Start of Block
(** A data URI that parse_data_uri accepts: one ';', one ':' before it,
    one ',' after it, the word base64 in between and decodable data. *)
Definition well_formed (uri mime : string) (raw : bytes) : Prop :=
  exists header headered_data scheme data,
    split ";" uri = [header; headered_data]
    /\ split ":" header = [scheme; mime]
    /\ split "," headered_data = ["base64"; data]
    /\ b64decode data = Return raw.

End Images.

(** ** litecord/gateway/schemas.py *)

Module GatewaySchemas.
Import Py.

(** The schema language: the rules that the schemas of this module use
    for the identify payload ("type", "required", "schema"). *)
Inductive type_name : Type :=
| TNumber | TString | TBoolean | TList | TDict.

Inductive rules : Type :=
| Rules (type : type_name) (required : bool)
        (schema : option (list (string * rules))).

Abbreviation Schema := (list (string * rules)).

Definition rules_required (r : rules) : bool :=
  match r with Rules _ req _ => req end.

Definition BASE : Schema :=
  [ ("op", Rules TNumber true None);
    ("s", Rules TNumber false None) ].

Definition IDENTIFY_SCHEMA : Schema :=
  BASE ++
  [ ("d", Rules TDict false (Some
      [ ("token", Rules TString true None);
        ("compress", Rules TBoolean false None);
        ("large_threshold", Rules TNumber false None);
        ("shard", Rules TList false None);
        ("presence", Rules TDict false None) ])) ].

(** LitecordValidator (litecord/schemas.py) is a cerberus Validator and is
    not among the files of this development.  The three rules above get
    their Cerberus meaning; whether keys outside the schema are tolerated
    ([allow_unknown]) is left as a parameter of the validator. *)

(** The "type" rule.  A bool is not a number; a str is not a list. *)
Definition has_type (t : type_name) (v : value) : bool :=
  match t, v with
  | TNumber, (VInt _ | VFloat _) => true
  | TString, VStr _ => true
  | TBoolean, VBool _ => true
  | TList, VList _ => true
  | TDict, VDict _ => true
  | _, _ => false
  end.

Definition is_None (v : value) : bool :=
  match v with VNone => true | _ => false end.

Definition known_key (schema : Schema) (k : string) : bool :=
  existsb (String.eqb k) (map fst schema).

(** Validation of one field value against its rules: a null value is not
    allowed (no rule here says "nullable"), the type must match, and a
    dict with a "schema" rule is validated as a document of its own. *)
Fixpoint validate_rules (allow_unknown : bool) (r : rules) (v : value)
    {struct r} : bool :=
  match r with
  | Rules t _ sub =>
      negb (is_None v) && has_type t v &&
      match sub, v with
      | Some schema, VDict d =>
          (fix fields (sch : Schema) : bool :=
             match sch with
             | [] => true
             | (k, r') :: sch' =>
                 match d !! k with
                 | Some x => validate_rules allow_unknown r' x
                 | None => negb (rules_required r')
                 end && fields sch'
             end) schema
          && (allow_unknown
              || forallb (known_key schema) (map fst (map_to_list d)))
      | _, _ => true
      end
  end.

(** [Validator(schema).validate(document)] on a mapping. *)
Definition validate_mapping (allow_unknown : bool) (schema : Schema)
    (d : gmap string value) : bool :=
  validate_rules allow_unknown (Rules TDict false (Some schema)) (VDict d).

(** [validator.validate(reqjson)]: cerberus raises DocumentError when the
    document is not a mapping. *)
Definition validator_validate (allow_unknown : bool) (schema : Schema)
    (reqjson : value) : result bool :=
  match reqjson with
  | VDict d => Return (validate_mapping allow_unknown schema d)
  | _ => Raise (TypeError "DocumentError: document is not a mapping")
  end.

(** [validate(reqjson, schema)].  No rule of these schemas normalizes
    (no default, coerce or rename), so [validator.document] is the
    document that was handed in. *)
Definition validate (allow_unknown : bool) (reqjson : value)
    (schema : Schema) : result value :=
  valid ← try_except (validator_validate allow_unknown schema reqjson)
            (fun _ => true)
            (fun _ => Raise (DecodeError "Error while validating"));
  if negb valid then Raise (DecodeError "Error validating message")
  else Return reqjson.

(** The entry [field] of the data field "d" of a gateway payload. *)
Definition payload_field (reqjson : value) (field : string) : option value :=
  match reqjson with
  | VDict d =>
      match d !! "d" with
      | Some (VDict data) => data !! field
      | _ => None
      end
  | _ => None
  end.

(** An identify payload that names a token and no shard. *)
Definition identify_without_shard : value :=
  VDict {[ "op" := VInt 2; "d" := VDict {[ "token" := VStr "abc" ]} ]}.

(** An identify payload that names both. *)
Definition identify_with_shard : value :=
  VDict {[ "op" := VInt 2;
           "d" := VDict {[ "token" := VStr "abc";
                           "shard" := VList [VInt 0; VInt 1] ]} ]}.

End GatewaySchemas.

(** ** The dispatcher (app.dispatcher) *)

Module Dispatcher.
Import Py.

(** The dispatcher object behind [app.dispatcher] (litecord/dispatcher.py
    and the back ends that litecord/pubsub re-exports) and the gateway
    session that holds the sequence counter are not among the files.  The
    registry, the counter and the publish family of this module follow the
    design document's data model (section 3) and public contract
    (section 4.1). *)

(** Modelled from the spec: the dispatcher's topic kinds, a closed
    enumerated tag. *)
Inductive topic_kind : Type :=
| Guild | Channel | User | Friend | LazyGuildRange.
(** * ShotSync comment panel: the comment view derivation

    A shallow embedding of the three derivation functions of
    [src/components/CommentPanel.tsx]

      - [getTopLevelComments]  (the spec's deriveTopLevelView),
      - [getReplies]           (the spec's repliesOf),
      - [getCommentCounts]     (the spec's countsByType),

    first as pure functions on lists, then as programs over a store of
    arrays and objects, where [Array.prototype.sort] really sorts in place
    and object spread really allocates.

    Modelling conventions.
      - Numbers: [timestamp] and [createdAt.getTime()] are integers ([Z]).
        The comparators only use the sign of a difference and the test
        [timestamp >= 0], so any totally ordered number type behaves alike
        (NaN is not modelled).
      - Strings: [string] of the Standard Library, one [ascii] per code unit,
        so the strings modelled are those of code units below 256 (Basic
        Latin and Latin-1); a code unit from 128 up is written
        [ascii_of_nat n], not as a character of a literal. [toLowerCase]
        lowers the capitals of that range, 'A'..'Z' and U+00C0..U+00DE
        without the multiplication sign U+00D7.
      - [String.prototype.localeCompare] is the host's collation; it is a
        parameter [localeCompare] of the development.
      - [Array.prototype.sort] is the stable sort of ECMAScript 2019; for a
        consistent comparator its result is determined, and it is computed
        here by a stable insertion sort. *)

From Stdlib Require Import List ZArith Lia Bool Ascii String Arith.
From Stdlib Require Import Sorting.Sorted Sorting.Permutation.
From Stdlib Require Import DecimalString.
Import ListNotations.

Open Scope string_scope.
Open Scope Z_scope.

Set Implicit Arguments.

(** ** Strings *)

Module JsString.

(** A string is truthy iff it is not empty. *)
Definition truthy (s : string) : bool :=
  match s with
  | EmptyString => false
  | String _ _ => true
  end.

(** The lower case mapping of a code unit below 256: the capitals
    U+0041..U+005A and U+00C0..U+00DE, except the multiplication sign
    U+00D7, are 32 below their small letters. *)
Definition toLowerChar (c : ascii) : ascii :=
  let n := nat_of_ascii c in
  if ((65 <=? n)%nat && (n <=? 90)%nat)
     || ((192 <=? n)%nat && (n <=? 222)%nat && negb (n =? 215)%nat)
  then ascii_of_nat (n + 32) else c.
(** * Webcam record consolidation pipeline: classification, canonical
    countries, geocoding and verification workers

    A shallow embedding of the decision logic of the Python scripts
    [classify_records.py], [merge_webcams.py], [merge_webcamtaxi.py],
    [retry_webcamtaxi_iframes.py], [skyline_geocoder.py],
    [smart_geocoder.py], [reformat_records.py] and [fetch_wct_youtube.py],
    with the properties of the specification, and further properties of
    the scripts, stated and proved over it. *)

From Stdlib Require Import ZArith NArith Ascii String Floats.
From stdpp Require Import base option list gmap strings sorting.

Set Warnings "-inexact-float".

(** ** Python strings

    A Python [str] is a sequence of Unicode code points.  Literals of the
    source that are plain ASCII are written with [py]. *)

Abbreviation pystr := (list N).

Definition py (s : string) : pystr :=
  N_of_ascii <$> list_ascii_of_string s.

(** [p] is a prefix of [s]: [s.startswith(p)]. *)
Fixpoint startswith (s p : pystr) : bool :=
  match p, s with
  | [], _ => true
  | _ :: _, [] => false
  | a :: p', b :: s' => N.eqb a b && startswith s' p'
  end.

(** [needle in hay] on strings: substring test. *)
Fixpoint contains (needle hay : pystr) : bool :=
  startswith hay needle ||
  match hay with
  | [] => false
  | _ :: hay' => contains needle hay'
  end.

(** [str.isspace] of one code point, which is also what [str.split()],
    [str.strip()] and the regular expression class [\s] use. *)
Definition is_space (c : N) : bool :=
  ((9 <=? c) && (c <=? 13) || (28 <=? c) && (c <=? 32) ||
   (c =? 133) || (c =? 160) || (c =? 5760) ||
   (8192 <=? c) && (c <=? 8202) || (c =? 8232) || (c =? 8233) ||
   (c =? 8239) || (c =? 8287) || (c =? 12288))%N.

(** [s.split()]: maximal runs of non-space code points. *)
Fixpoint split_aux (cur s : pystr) : list pystr :=
  match s with
  | [] => match cur with [] => [] | _ => [cur] end
  | c :: s' =>
      if is_space c
      then match cur with [] => split_aux [] s' | _ => cur :: split_aux [] s' end
      else split_aux (cur ++ [c]) s'
  end.

Definition split (s : pystr) : list pystr := split_aux [] s.

(** [s.strip()]. *)
Fixpoint lstrip (s : pystr) : pystr :=
  match s with
  | c :: s' => if is_space c then lstrip s' else s
  | [] => []
  end.

Definition strip (s : pystr) : pystr := reverse (lstrip (reverse (lstrip s))).

(** [s.replace(old, new)] for a non-empty [old] (every call site of the
    scripts passes one): occurrences are replaced left to right without
    overlap.  [skip] counts the code points of an occurrence still to be
    consumed. *)
Fixpoint replace_aux (old new : pystr) (skip : nat) (s : pystr) : pystr :=
  match s with
  | [] => []
  | c :: s' =>
      match skip with
      | S n => replace_aux old new n s'
      | O =>
          if startswith s old
          then new ++ replace_aux old new (pred (length old)) s'
          else c :: replace_aux old new 0 s'
      end
  end.

Definition replace (old new s : pystr) : pystr := replace_aux old new 0 s.

(** [sep.join(parts)]. *)
Fixpoint join (sep : pystr) (parts : list pystr) : pystr :=
  match parts with
  | [] => []
  | [w] => w
  | w :: rest => w ++ sep ++ join sep rest
  end.

(** *** Case mapping on Basic Latin *)

Definition is_ascii (c : N) : bool := (c <? 128)%N.
Definition is_ascii_upper (c : N) : bool := ((65 <=? c) && (c <=? 90))%N.
Definition is_ascii_lower (c : N) : bool := ((97 <=? c) && (c <=? 122))%N.
Definition is_ascii_digit (c : N) : bool := ((48 <=? c) && (c <=? 57))%N.

Definition ascii_lower_char (c : N) : N :=
  if is_ascii_upper c then (c + 32)%N else c.
Definition ascii_upper_char (c : N) : N :=
  if is_ascii_lower c then (c - 32)%N else c.

Definition ascii_lower (s : pystr) : pystr := ascii_lower_char <$> s.

(** [str.title] on Basic Latin: a letter that follows a letter is
    lower-cased, any other letter is upper-cased. *)
Fixpoint ascii_title_aux (prev_cased : bool) (s : pystr) : pystr :=
  match s with
  | [] => []
  | c :: s' =>
      (if prev_cased then ascii_lower_char c else ascii_upper_char c)
        :: ascii_title_aux (is_ascii_upper c || is_ascii_lower c) s'
  end.

Definition ascii_title (s : pystr) : pystr := ascii_title_aux false s.

(** *** The Unicode character database

    [str.lower], [str.title], the class [\w] and case-insensitive matching
    of the [re] module consult CPython's Unicode tables.  They are taken as
    an interface; what the development relies on is their behaviour on
    strings of Basic Latin code points. *)

Class Unicode := {
  (** [s.lower()] *)
  str_lower : pystr → pystr;
  (** [s.title()] *)
  str_title : pystr → pystr;
  (** the class [\w] of a [str] pattern *)
  is_word : N → bool;
  (** [ci_eq p c]: code point [c] of the text matches the literal [p] of a
      pattern compiled with [re.IGNORECASE] *)
  ci_eq : N → N → bool;
  str_lower_ascii : ∀ s, forallb is_ascii s = true → str_lower s = ascii_lower s;
  str_title_ascii : ∀ s, forallb is_ascii s = true → str_title s = ascii_title s
}.

(** The tables restricted to Basic Latin; code points outside it are left
    alone.  This instance agrees with CPython on ASCII text and is used to
    run the definitions on concrete inputs. *)
Definition basic_latin : Unicode := {|
  str_lower := ascii_lower;
  str_title := ascii_title;
  is_word c := is_ascii_upper c || is_ascii_lower c || is_ascii_digit c || (c =? 95)%N;
  ci_eq p c := (ascii_lower_char p =? ascii_lower_char c)%N;
  str_lower_ascii := λ s _, eq_refl;
  str_title_ascii := λ s _, eq_refl
|}.

(** ** Regular expressions

    The fragment of [re] that [classify_record] uses, matched by
    backtracking with a continuation.  [prev] is the code point before the
    current position ([None] at the start of the text). *)

Inductive regex :=
| Eps
| Lit (c : N)
| Cls (f : N → bool)
| Seq (r1 r2 : regex)
| Alt (r1 r2 : regex)
| Plus (r : regex)
| Bol
| Eol
| WordB.

Section Regex.
Context `{Unicode}.

Definition word_at (c : option N) : bool :=
  match c with Some x => is_word x | None => false end.

(** [ic] is the flag [re.IGNORECASE]. *)
Fixpoint rmatch (ic : bool) (r : regex) (prev : option N) (s : pystr)
    (k : option N → pystr → bool) : bool :=
  match r with
  | Eps => k prev s
  | Lit c =>
      match s with
      | x :: s' => (if ic then ci_eq c x else N.eqb c x) && k (Some x) s'
      | [] => false
      end
  | Cls f =>
      match s with
      | x :: s' => f x && k (Some x) s'
      | [] => false
      end
  | Seq r1 r2 => rmatch ic r1 prev s (λ p' s', rmatch ic r2 p' s' k)
  | Alt r1 r2 => rmatch ic r1 prev s k || rmatch ic r2 prev s k
  | Plus r' =>
      (fix loop (n : nat) (prev : option N) (s : pystr) : bool :=
         match n with
         | O => false
         | S n' =>
             rmatch ic r' prev s (λ p' s',
               (if (length s' <? length s)%nat then loop n' p' s' else false)
               || k p' s')
         end) (S (length s)) prev s
  | Bol => match prev with None => k prev s | Some _ => false end
  | Eol =>
      match s with
      | [] => k prev s
      | [c] => (c =? 10)%N && k prev s
      | _ => false
      end
  | WordB => xorb (word_at prev) (word_at (head s)) && k prev s
  end.

(** [re.match(r, s)] as a truth value. *)
Definition re_match (ic : bool) (r : regex) (s : pystr) : bool :=
  rmatch ic r None s (λ _ _, true).

(** [re.search(r, s)] as a truth value: a match at some position. *)
Fixpoint search_from (ic : bool) (r : regex) (prev : option N) (s : pystr) : bool :=
  rmatch ic r prev s (λ _ _, true) ||
  match s with
  | [] => false
  | c :: s' => search_from ic r (Some c) s'
  end.

Definition re_search (ic : bool) (r : regex) (s : pystr) : bool :=
  search_from ic r None s.

End Regex.

(** The literal text [w] as a pattern ([re.escape(w)]). *)
Definition lits (w : pystr) : regex := foldr (λ c r, Seq (Lit c) r) Eps w.

(** ** Classification engine ([classify_records.py]) *)

Inductive tag := automatic | manual.

Definition tag_str (t : tag) : pystr :=
  match t with
  | automatic => py "automatic"
  | manual => py "manual"
  end.

Definition koyu : pystr := py "k" ++ [246%N] ++ py "y" ++ [252%N].

Definition SPECIFIC_KEYWORDS : list pystr :=
  [ py "beach"; py "playa"; py "sands"; py "reef"; py "cove"; py "bay";
    py "plaza"; py "square"; py "piazza"; py "platz";
    py "church"; py "cathedral"; py "basilica"; py "chapel"; py "mosque"; py "parish";
    py "lighthouse"; py "faro";
    py "pier"; py "dock"; py "wharf"; py "marina"; py "harbour"; py "harbor"; py "port";
    py "airport"; py "runway"; py "station";
    py "bridge"; py "puente";
    py "monument"; py "obelisk"; py "statue"; py "memorial"; py "fountain";
    py "tower"; py "castle"; py "fortress"; py "fort";
    py "park"; py "garden"; py "zoo";
    py "museum"; py "theater"; py "theatre"; py "stadium";
    py "market"; py "shop"; py "restaurant"; py "bar"; py "cafe";
    py "waterfall"; py "canyon"; py "cave"; py "volcano";
    py "temple"; py "shrine"; py "monastery";
    py "pool"; py "resort";
    py "ski"; py "slope";
    py "nest"; py "cahow"; py "falcon";
    py "underwater"; py "coral";
    py "crossing"; py "road"; py "street"; py "avenue"; py "avenida";
    py "village"; koyu;
    py "clock";
    py "inspection" ].

Definition VAGUE_KEYWORDS : list pystr :=
  [ py "panorama"; py "panoramic"; py "skyline";
    py "northern lights";
    py "traffic" ].

(** [kw in (a, b, ...)]: membership in a tuple of strings. *)
Definition in_tuple (kw : pystr) (t : list pystr) : bool := bool_decide (kw ∈ t).

(** The [if]/[elif] chain under the landmark loop.  A parenthesised single
    string such as [("station")] is a string, not a tuple, so [kw in] it is
    the substring test. *)
Definition landmark_class (kw : pystr) : tag * Z :=
  if in_tuple kw [py "beach"; py "playa"; py "sands"; py "cove"; py "bay"; py "reef"]
  then (automatic, 200%Z)
  else if in_tuple kw [py "plaza"; py "square"; py "piazza"; py "platz"; py "fountain";
                       py "monument"; py "obelisk"; py "statue"; py "memorial"]
  then (automatic, 100%Z)
  else if in_tuple kw [py "church"; py "cathedral"; py "basilica"; py "chapel";
                       py "mosque"; py "parish"; py "temple"; py "shrine"; py "monastery"]
  then (automatic, 100%Z)
  else if in_tuple kw [py "lighthouse"; py "faro"] then (automatic, 50%Z)
  else if in_tuple kw [py "pier"; py "dock"; py "wharf"; py "marina"] then (automatic, 150%Z)
  else if in_tuple kw [py "harbour"; py "harbor"; py "port"] then (automatic, 300%Z)
  else if in_tuple kw [py "airport"; py "runway"] then (automatic, 500%Z)
  else if contains kw (py "station") then (automatic, 200%Z)
  else if in_tuple kw [py "bridge"; py "puente"] then (automatic, 200%Z)
  else if in_tuple kw [py "tower"; py "castle"; py "fortress"; py "fort"] then (automatic, 150%Z)
  else if in_tuple kw [py "park"; py "garden"; py "zoo"] then (automatic, 300%Z)
  else if in_tuple kw [py "museum"; py "theater"; py "theatre"; py "stadium"]
  then (automatic, 200%Z)
  else if in_tuple kw [py "market"; py "shop"; py "restaurant"; py "bar"; py "cafe"]
  then (automatic, 100%Z)
  else if in_tuple kw [py "waterfall"; py "canyon"; py "cave"] then (automatic, 300%Z)
  else if contains kw (py "volcano") then (automatic, 500%Z)
  else if in_tuple kw [py "pool"; py "resort"] then (automatic, 200%Z)
  else if in_tuple kw [py "ski"; py "slope"] then (automatic, 500%Z)
  else if in_tuple kw [py "nest"; py "cahow"; py "falcon"] then (manual, 500%Z)
  else if in_tuple kw [py "underwater"; py "coral"] then (manual, 300%Z)
  else if in_tuple kw [py "crossing"; py "road"; py "street"; py "avenue"; py "avenida"]
  then (automatic, 200%Z)
  else if in_tuple kw [py "village"; koyu] then (automatic, 500%Z)
  else if contains kw (py "clock") then (automatic, 100%Z)
  else if contains kw (py "inspection") then (manual, 500%Z)
  else (automatic, 200%Z).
End of Block
**WORK REQUEST**
Look back at the entries above. Retype the line with "(** [s.replace(old, new)]", the line with "consumed. *)", and all lines in between.

**RESPONSE BELOW**
(** [s.replace(old, new)] for a non-empty [old] (every call site of the
    scripts passes one): occurrences are replaced left to right without
    overlap.  [skip] counts the code points of an occurrence still to be
    consumed. *)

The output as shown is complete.